Stamp duty exemptions and concessions in the ACT
The recently updated Home Buyer Concession Scheme in the Territory offers eligible buyers a complete stamp duty exemption for property purchases up to $1 million, saving residents as much as $34,000 in tax when buying their home. It applies to vacant residential land and both new and established homes, anywhere in the ACT. The standard duty rate applies for property priced above $1 million.
To take up the scheme, home buyers must not earn more than $250,000 a year as a household and cannot have owned a property in the previous five years prior to purchasing in the ACT. How many children you have as dependents also increase the income threshold required. People fleeing family violence can have owned a property in the previous five years.
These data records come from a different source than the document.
Lemma read_entries ts kvs fuel depth acc rest :
  Forall2 reads_entry ts kvs → Forall (λ kv, nesting kv.2 ≤ depth)%nat kvs → ts ≠ [] → NoDup (keys (acc ++ kvs)) →
  (length (str_join [44%N] (dump_entry <$> ts)) < fuel)%nat →
  parse_entries fuel depth acc (str_join [44%N] (dump_entry <$> ts) ++ 125 :: rest) = Ok (acc ++ kvs, rest).
Proof.
  intros H. revert fuel acc. induction H as [|[k t] [k' v] ts kvs Hkv Hts IH]; intros fuel acc Hdep Hne Hnd Hf; [done|].
  apply Forall_cons in Hdep as [Hdv Hdep].
  destruct Hkv as (Hk & Hsc & Hs & Hr). simpl in Hk, Hsc, Hs, Hr. subst k'.
  destruct fuel as [|fuel]; [lia|].
  assert (dict_set k v acc = acc ++ [(k, v)]) as Hset.
  { apply dict_set_fresh. unfold keys in *. rewrite fmap_app, NoDup_app in Hnd.
    destruct Hnd as (_ & Hd & _). intros Hin. apply (Hd k Hin). by left. }
  assert (∀ x, parse_entries (S fuel) depth acc (dump_entry (k, t) ++ x) =
    ('(v, r) ← parse_value fuel depth (t ++ x);
     match skip_ws r with
     | 125 :: r => Ok (dict_set k v acc, r)
     | 44 :: r => parse_entries fuel depth (dict_set k v acc) (skip_ws r)
     | _ => Err JSONDecodeError
     end)) as Hstep.
  { intros x. unfold dump_entry, dump_str. cbn [fst snd]. rewrite <- !app_assoc. cbn [app parse_entries].
    rewrite parse_str_dump. change (skip_ws (58 :: ?y)) with (58 :: y). cbv beta iota.
    by rewrite starts_skip, join_scalars. }
  destruct ts as [|[k2 t2] ts].
  - apply Forall2_nil_inv_l in Hts as ->. cbn [str_join fmap list_fmap] in Hf |- *. rewrite Hstep.
    unfold dump_entry, dump_str in Hf. rewrite !length_app in Hf. cbn [fst snd] in Hf.
    rewrite Hr; [|lia|done|by right; right]. cbn [mbind result_bind]. change (skip_ws (125 :: ?y)) with (125 :: y). cbv beta iota. by rewrite Hset.
  - rewrite !fmap_cons, join_cons2 in Hf |- *. rewrite <- !app_assoc, Hstep.
    rewrite !length_app in Hf. cbn [app length] in Hf |- *.
    assert (length t < length (dump_entry (k, t)))%nat as Ht.
    { unfold dump_entry, dump_str. rewrite !length_app. simpl. lia. }
    rewrite Hr; [|lia|done|by left]. cbn [mbind result_bind]. change (skip_ws (44 :: ?y)) with (44 :: y). cbv beta iota.
    assert (starts (dump_entry (k2, t2))) as Hs'.
    { apply Forall2_cons_inv_l in Hts as (? & ? & Hx & _). by eapply starts_entry. }
    rewrite starts_skip by by apply starts_join.
    rewrite Hset, <- !fmap_cons, IH; [by rewrite <- app_assoc|done|done|by rewrite <- app_assoc|].
    rewrite fmap_cons. lia.
Qed.

(** ** The round trip *)

Lemma scalars_join sep ts : scalars (str_join sep ts) → Forall scalars ts.
Proof.
  induction ts as [|t ts IH]; [constructor|]. destruct ts as [|t' ts]; [by repeat constructor|].
  rewrite join_cons2. unfold scalars. rewrite !Forall_app. intros (? & _ & ?). constructor; [done|]. by apply IH.
Qed.
Lemma scalars_entry kt : scalars (dump_entry kt) → scalars kt.1 ∧ scalars kt.2.
Proof.
  unfold dump_entry, scalars. rewrite !Forall_app. intros (? & _ & ?). split; [by apply dump_scalars|done].
Qed.

Definition canon_entry (kv : pystr * pyval) : pystr * pyval := (kv.1, canon kv.2).
Definition canon_dict (d : pydict) : pydict := sort_by entry_leb (map canon_entry d).

Lemma canon_VDict d : canon (VDict d) = VDict (canon_dict d).
Proof. done. Qed.
Lemma keys_canon d : keys (map canon_entry d) = keys d.
Proof. unfold keys. induction d as [|kv d IH]; [done|]. cbn. by f_equal. Qed.
Lemma keys_canon_dict d : keys (canon_dict d) ≡ₚ keys d.
Proof. rewrite <- (keys_canon d). unfold keys, canon_dict. apply fmap_Permutation, sort_by_perm. Qed.

Definition portable_reads b (v : pyval) : Prop :=
  ∀ t, portable v → json_dumps b v = Some t → scalars t → reads t (canon v).

Lemma match_not_93 {A} (c : N) (r : pystr) (f g : pystr → A) :
  c ≠ 93 → match c :: r with 93 :: r => f r | s => g s end = g (c :: r).
Proof. intros Hc. destruct c as [|p]; [done|]. do 7 (destruct p as [p|p|]; try done). Qed.
Lemma match_not_125 {A} (c : N) (r : pystr) (f g : pystr → A) :
  c ≠ 125 → match c :: r with 125 :: r => f r | s => g s end = g (c :: r).
Proof. intros Hc. destruct c as [|p]; [done|]. do 7 (destruct p as [p|p|]; try done). Qed.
To encourage downsizing, pensioners will receive a full stamp duty concession on the first $1 million of property value when relocating, and get a partial concession for homes priced over $1 million.
Budgeting for stamp duty
Unless you qualify for an exemption, stamp duty is an unavoidable cost of buying a home. And at no small sum, it’s crucial to budget for it early on in your property search so you’re not caught out when you can lest afford it.
Use an online calculator specific to the ACT so you have an accurate estimate of how much you’ll need to pay. Once you know the amount, factor it into your deposit, this way you won’t be borrowing to pay the bills. Ands finally, speak to a professional such as a conveyancer, solicitor or mortgage broker to provide you with detailed advice tailored to your situation.